Scientific classification
- Kingdom: Animalia
- Phylum: Arthropoda
- Clade: Pancrustacea
- Class: Insecta
- Order: Lepidoptera
- Family: Gelechiidae
- Genus: Gnorimoschema
- Species: G. terracottella
- Binomial name: Gnorimoschema terracottella Busck, 1900

= Gnorimoschema terracottella =

- Authority: Busck, 1900

Species of moth

Gnorimoschema terracottella is a moth in the family Gelechiidae. It was described by August Busck in 1900. It is found in North America, where it has been recorded from Florida and Alabama.

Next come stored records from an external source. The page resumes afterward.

(** * The Mu exporter: scene graph to model tree

    A shallow embedding of [export_mu/__init__.py] (the tree builder
    [make_obj], the resource interning of [make_texture], [make_material]
    and [make_renderer], the config emitter [generate_cfg], the export
    [export_object] and the [poll] of its operators) and of the parts of
    [part.py], together with the properties of the exporter that are
    stated about them. *)

From Stdlib Require Import String Ascii List.
From Stdlib Require Import ZArith.
From stdpp Require Import gmap strings list fin_maps sorting pretty.

Set Warnings "-register-all".

(** ** The host: Blender's value types

    [mathutils] vectors, quaternions and matrices, Python floats and the
    enumerations of [bpy] are kept abstract.  [live_vectors] records how
    the host hands out the [location] attribute: [true] when reading it
    yields a view that keeps following the object's data (as a wrapped
    [mathutils.Vector] does), [false] when it yields an independent
    value. *)

Class Host : Type := {
  scalar : Type;
  Vector : Type;
  Quaternion : Type;
  Euler : Type;
  Matrix : Type;
  Color : Type;
  Mask : Type;
  MuMesh : Type;
  MuCollider : Type;
  AttachNode : Type;
  live_vectors : bool;
  vec_sub : Vector -> Vector -> Vector;
  vec_eqb : Vector -> Vector -> bool;
  vec_ones : Vector;
  vec_truthy : Vector -> bool;
  quat_mul : Quaternion -> Quaternion -> Quaternion;
  quat_x_plus90 : Quaternion;
  quat_x_minus90 : Quaternion;
  to_quaternion : Euler -> Quaternion;
  degrees : scalar -> scalar;
  scalar_zero : scalar;
  with_alpha : Color -> Color;
  GetPropMask : Mask -> Mask;
  strip_nnn : string -> string;
  swapyz : Vector -> Vector;
  swizzleq : Quaternion -> Vector;
  vector_str : Vector -> string
}.

(** ** Scene objects (the read side) *)

Inductive LightType := SPOT | SUN | POINT | AREA | HEMI.
Inductive ClearFlags := SKYBOX | COLOR | DEPTH | NOTHING.

Section Model.
Context `{Host}.

Record TexSlot := {
  slot_name : string;
  slot_tex : string;
  slot_type : nat;
  slot_scale : list scalar;
  slot_offset : list scalar
}.

Inductive PropValue := PFloat (x : scalar) | PSeq (xs : list scalar).

Record PropItem := { item_name : string; item_value : PropValue }.

Record MuMatProp := {
  shaderName : string;
  color_properties : list PropItem;
  vector_properties : list PropItem;
  float2_properties : list PropItem;
  float3_properties : list PropItem;
  texture_properties : list TexSlot
}.

Record Material := { mat_name : string; mumatprop : MuMatProp }.

Record Mesh := { mesh_materials : list Material }.

Record Light := {
  light_type : LightType;
  light_color : Color;
  light_distance : scalar;
  light_energy : scalar;
  spot_size : scalar
}.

The wingspan is about 10 mm. The forewings are reddish brown and the costa white with two lobes of white reaching down to the fold, the first narrow, pointed obliquely outward and the other large and triangular. At the beginning of the cilia is a costal white spot and opposite it a dorsal one. On the fold beyond the middle is a small white dot. The interval between the white lobes and spots, as well as the apical part of wing, is freely dusted with black and purple scales. The hindwings are purplish grey.

The larvae feed on Iva imbricata. They mine the leaves of their host plant. Pupation takes place outside of the mine in a slight web.